Task details: Of the entries below, restate word for word only the section that runs from the line with "mret (match role with" to the line with "map_err (λ e, HsFraming", counting both ends.

(The data Opens)

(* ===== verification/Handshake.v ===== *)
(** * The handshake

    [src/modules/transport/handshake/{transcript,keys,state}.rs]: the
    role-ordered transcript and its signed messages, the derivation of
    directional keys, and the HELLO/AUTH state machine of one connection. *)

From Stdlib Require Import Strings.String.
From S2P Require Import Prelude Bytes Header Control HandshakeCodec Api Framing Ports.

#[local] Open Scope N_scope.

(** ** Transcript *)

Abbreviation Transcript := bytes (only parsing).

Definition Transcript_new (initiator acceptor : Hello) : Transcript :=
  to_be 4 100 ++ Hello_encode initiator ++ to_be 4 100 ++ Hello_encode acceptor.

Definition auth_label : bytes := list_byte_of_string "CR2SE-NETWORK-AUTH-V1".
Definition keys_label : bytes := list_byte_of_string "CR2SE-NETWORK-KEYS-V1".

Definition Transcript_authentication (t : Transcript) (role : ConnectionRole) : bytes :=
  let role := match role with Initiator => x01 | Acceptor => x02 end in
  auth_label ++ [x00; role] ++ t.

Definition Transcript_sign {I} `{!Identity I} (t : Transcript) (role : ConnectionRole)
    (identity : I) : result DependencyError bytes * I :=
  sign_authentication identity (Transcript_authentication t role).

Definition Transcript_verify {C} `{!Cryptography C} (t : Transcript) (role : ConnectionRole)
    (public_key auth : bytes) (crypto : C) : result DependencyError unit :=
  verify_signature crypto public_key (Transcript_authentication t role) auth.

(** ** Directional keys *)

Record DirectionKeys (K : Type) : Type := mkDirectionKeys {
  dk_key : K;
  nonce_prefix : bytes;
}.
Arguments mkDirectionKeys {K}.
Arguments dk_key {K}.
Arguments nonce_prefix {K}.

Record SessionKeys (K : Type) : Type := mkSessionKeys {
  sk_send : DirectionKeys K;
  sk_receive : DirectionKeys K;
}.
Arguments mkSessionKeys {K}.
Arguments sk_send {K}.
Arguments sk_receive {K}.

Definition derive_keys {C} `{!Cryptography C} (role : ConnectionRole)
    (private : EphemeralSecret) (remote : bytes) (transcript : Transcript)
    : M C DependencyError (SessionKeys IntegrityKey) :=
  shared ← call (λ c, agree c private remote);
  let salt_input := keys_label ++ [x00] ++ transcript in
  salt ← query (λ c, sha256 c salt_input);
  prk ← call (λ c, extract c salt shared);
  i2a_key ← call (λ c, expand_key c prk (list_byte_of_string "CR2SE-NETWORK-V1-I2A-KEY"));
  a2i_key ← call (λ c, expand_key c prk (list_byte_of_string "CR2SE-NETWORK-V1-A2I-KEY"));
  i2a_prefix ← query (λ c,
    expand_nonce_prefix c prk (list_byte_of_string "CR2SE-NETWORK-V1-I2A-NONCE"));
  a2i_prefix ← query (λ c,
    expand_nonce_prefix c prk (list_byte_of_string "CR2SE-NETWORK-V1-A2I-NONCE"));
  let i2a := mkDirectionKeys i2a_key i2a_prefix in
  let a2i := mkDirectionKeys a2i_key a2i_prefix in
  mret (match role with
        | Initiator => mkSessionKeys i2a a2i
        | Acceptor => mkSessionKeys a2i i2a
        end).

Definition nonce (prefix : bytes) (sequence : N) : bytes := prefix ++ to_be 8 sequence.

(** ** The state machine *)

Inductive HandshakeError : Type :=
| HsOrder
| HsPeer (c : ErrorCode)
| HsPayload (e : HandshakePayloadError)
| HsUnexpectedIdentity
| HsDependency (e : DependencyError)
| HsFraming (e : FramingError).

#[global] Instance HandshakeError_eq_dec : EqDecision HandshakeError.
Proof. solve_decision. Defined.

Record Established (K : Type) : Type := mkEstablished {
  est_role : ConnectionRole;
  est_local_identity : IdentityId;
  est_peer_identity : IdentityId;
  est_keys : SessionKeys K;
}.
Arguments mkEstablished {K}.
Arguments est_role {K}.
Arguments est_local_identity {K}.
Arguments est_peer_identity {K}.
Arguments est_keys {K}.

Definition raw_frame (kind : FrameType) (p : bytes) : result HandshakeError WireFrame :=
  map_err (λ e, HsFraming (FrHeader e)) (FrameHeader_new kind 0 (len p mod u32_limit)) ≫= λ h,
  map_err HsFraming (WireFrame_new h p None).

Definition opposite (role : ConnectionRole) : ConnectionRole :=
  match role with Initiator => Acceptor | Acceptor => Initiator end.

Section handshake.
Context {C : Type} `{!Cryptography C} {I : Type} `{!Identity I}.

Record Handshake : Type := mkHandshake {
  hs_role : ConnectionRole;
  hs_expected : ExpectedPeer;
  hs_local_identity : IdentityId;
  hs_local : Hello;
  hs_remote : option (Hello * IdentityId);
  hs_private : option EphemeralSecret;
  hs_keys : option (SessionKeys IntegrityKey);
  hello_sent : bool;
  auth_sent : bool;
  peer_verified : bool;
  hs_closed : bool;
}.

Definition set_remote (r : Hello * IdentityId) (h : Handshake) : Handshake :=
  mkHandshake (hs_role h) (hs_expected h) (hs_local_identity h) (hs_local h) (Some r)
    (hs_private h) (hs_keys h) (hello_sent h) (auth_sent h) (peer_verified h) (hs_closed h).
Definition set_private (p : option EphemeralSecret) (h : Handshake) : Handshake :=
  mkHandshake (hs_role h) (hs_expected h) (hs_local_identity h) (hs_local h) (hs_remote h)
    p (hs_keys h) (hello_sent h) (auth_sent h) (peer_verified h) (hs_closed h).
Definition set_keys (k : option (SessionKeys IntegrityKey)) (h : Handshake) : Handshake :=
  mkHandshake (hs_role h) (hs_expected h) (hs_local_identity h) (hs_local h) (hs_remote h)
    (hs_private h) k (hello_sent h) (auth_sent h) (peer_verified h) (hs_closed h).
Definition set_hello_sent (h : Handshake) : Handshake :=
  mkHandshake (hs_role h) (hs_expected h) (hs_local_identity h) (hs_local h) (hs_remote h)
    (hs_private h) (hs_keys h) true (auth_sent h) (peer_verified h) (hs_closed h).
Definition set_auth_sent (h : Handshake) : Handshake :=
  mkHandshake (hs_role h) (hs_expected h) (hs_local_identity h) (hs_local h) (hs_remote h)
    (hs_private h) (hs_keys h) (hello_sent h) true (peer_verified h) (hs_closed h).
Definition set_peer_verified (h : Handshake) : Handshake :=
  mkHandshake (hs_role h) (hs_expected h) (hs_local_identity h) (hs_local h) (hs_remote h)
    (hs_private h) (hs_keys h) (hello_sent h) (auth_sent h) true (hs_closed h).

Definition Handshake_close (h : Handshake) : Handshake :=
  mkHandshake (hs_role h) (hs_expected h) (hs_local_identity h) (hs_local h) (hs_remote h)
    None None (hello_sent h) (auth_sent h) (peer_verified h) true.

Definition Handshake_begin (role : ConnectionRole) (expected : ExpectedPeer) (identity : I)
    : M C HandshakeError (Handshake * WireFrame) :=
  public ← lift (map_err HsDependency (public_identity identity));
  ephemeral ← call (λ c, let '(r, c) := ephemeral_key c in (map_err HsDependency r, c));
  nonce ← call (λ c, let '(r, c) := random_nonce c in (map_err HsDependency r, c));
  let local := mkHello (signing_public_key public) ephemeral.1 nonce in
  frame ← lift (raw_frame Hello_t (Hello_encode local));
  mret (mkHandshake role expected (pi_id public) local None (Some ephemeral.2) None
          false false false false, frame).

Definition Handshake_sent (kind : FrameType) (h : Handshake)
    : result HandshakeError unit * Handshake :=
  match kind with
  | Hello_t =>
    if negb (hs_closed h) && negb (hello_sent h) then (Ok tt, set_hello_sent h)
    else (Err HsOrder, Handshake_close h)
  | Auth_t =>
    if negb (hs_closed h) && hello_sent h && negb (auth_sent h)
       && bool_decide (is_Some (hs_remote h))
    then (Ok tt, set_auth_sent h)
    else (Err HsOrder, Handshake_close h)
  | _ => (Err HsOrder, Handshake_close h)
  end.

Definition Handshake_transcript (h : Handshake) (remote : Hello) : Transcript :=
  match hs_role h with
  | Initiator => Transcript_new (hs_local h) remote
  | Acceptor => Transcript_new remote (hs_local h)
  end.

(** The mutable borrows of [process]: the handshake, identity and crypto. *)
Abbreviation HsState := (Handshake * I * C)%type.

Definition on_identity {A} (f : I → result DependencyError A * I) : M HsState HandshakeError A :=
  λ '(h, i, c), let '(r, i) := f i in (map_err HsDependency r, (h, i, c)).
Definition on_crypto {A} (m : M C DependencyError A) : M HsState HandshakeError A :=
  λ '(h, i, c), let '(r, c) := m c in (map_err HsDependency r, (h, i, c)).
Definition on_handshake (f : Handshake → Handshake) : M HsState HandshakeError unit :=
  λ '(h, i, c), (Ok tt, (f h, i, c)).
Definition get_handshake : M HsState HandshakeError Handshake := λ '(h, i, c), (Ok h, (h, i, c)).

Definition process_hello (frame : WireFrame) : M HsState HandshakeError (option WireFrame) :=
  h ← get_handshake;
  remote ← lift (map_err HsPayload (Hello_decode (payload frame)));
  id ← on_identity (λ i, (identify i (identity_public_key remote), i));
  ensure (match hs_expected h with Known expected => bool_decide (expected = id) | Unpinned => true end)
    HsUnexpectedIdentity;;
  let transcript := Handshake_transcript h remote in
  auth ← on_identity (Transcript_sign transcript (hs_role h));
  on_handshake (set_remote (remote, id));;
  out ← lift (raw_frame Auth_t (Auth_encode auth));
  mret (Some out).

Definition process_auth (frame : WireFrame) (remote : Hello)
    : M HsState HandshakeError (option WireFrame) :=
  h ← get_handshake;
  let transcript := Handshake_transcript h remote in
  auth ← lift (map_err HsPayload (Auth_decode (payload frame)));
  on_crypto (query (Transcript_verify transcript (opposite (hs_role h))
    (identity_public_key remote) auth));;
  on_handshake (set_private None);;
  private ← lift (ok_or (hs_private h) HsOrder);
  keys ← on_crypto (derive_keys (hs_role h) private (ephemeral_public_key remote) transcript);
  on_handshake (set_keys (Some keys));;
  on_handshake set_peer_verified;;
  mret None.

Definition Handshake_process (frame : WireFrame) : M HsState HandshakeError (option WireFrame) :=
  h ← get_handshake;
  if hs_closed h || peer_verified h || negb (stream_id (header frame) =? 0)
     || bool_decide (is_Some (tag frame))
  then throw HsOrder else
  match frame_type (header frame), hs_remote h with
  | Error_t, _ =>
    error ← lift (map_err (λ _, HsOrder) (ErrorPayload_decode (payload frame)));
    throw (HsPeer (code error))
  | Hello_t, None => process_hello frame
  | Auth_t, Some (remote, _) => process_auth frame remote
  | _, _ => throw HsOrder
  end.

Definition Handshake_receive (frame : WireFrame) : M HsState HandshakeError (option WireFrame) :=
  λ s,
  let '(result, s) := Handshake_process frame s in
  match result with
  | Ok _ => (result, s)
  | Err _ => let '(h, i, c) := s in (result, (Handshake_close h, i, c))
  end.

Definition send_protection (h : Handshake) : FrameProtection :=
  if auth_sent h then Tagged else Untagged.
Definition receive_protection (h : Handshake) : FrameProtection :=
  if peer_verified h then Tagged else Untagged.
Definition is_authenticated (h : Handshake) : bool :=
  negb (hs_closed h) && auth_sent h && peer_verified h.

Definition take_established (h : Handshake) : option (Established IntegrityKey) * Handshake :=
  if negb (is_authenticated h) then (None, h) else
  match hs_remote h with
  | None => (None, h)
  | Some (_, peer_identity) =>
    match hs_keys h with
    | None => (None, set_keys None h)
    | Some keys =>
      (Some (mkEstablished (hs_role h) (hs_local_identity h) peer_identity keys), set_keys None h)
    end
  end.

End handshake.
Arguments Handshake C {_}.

(The data Closes)

Result of the task:
  mret (match role with
        | Initiator => mkSessionKeys i2a a2i
        | Acceptor => mkSessionKeys a2i i2a
        end).

Definition nonce (prefix : bytes) (sequence : N) : bytes := prefix ++ to_be 8 sequence.

(** ** The state machine *)

Inductive HandshakeError : Type :=
| HsOrder
| HsPeer (c : ErrorCode)
| HsPayload (e : HandshakePayloadError)
| HsUnexpectedIdentity
| HsDependency (e : DependencyError)
| HsFraming (e : FramingError).

#[global] Instance HandshakeError_eq_dec : EqDecision HandshakeError.
Proof. solve_decision. Defined.

Record Established (K : Type) : Type := mkEstablished {
  est_role : ConnectionRole;
  est_local_identity : IdentityId;
  est_peer_identity : IdentityId;
  est_keys : SessionKeys K;
}.
Arguments mkEstablished {K}.
Arguments est_role {K}.
Arguments est_local_identity {K}.
Arguments est_peer_identity {K}.
Arguments est_keys {K}.

Definition raw_frame (kind : FrameType) (p : bytes) : result HandshakeError WireFrame :=
  map_err (λ e, HsFraming (FrHeader e)) (FrameHeader_new kind 0 (len p mod u32_limit)) ≫= λ h,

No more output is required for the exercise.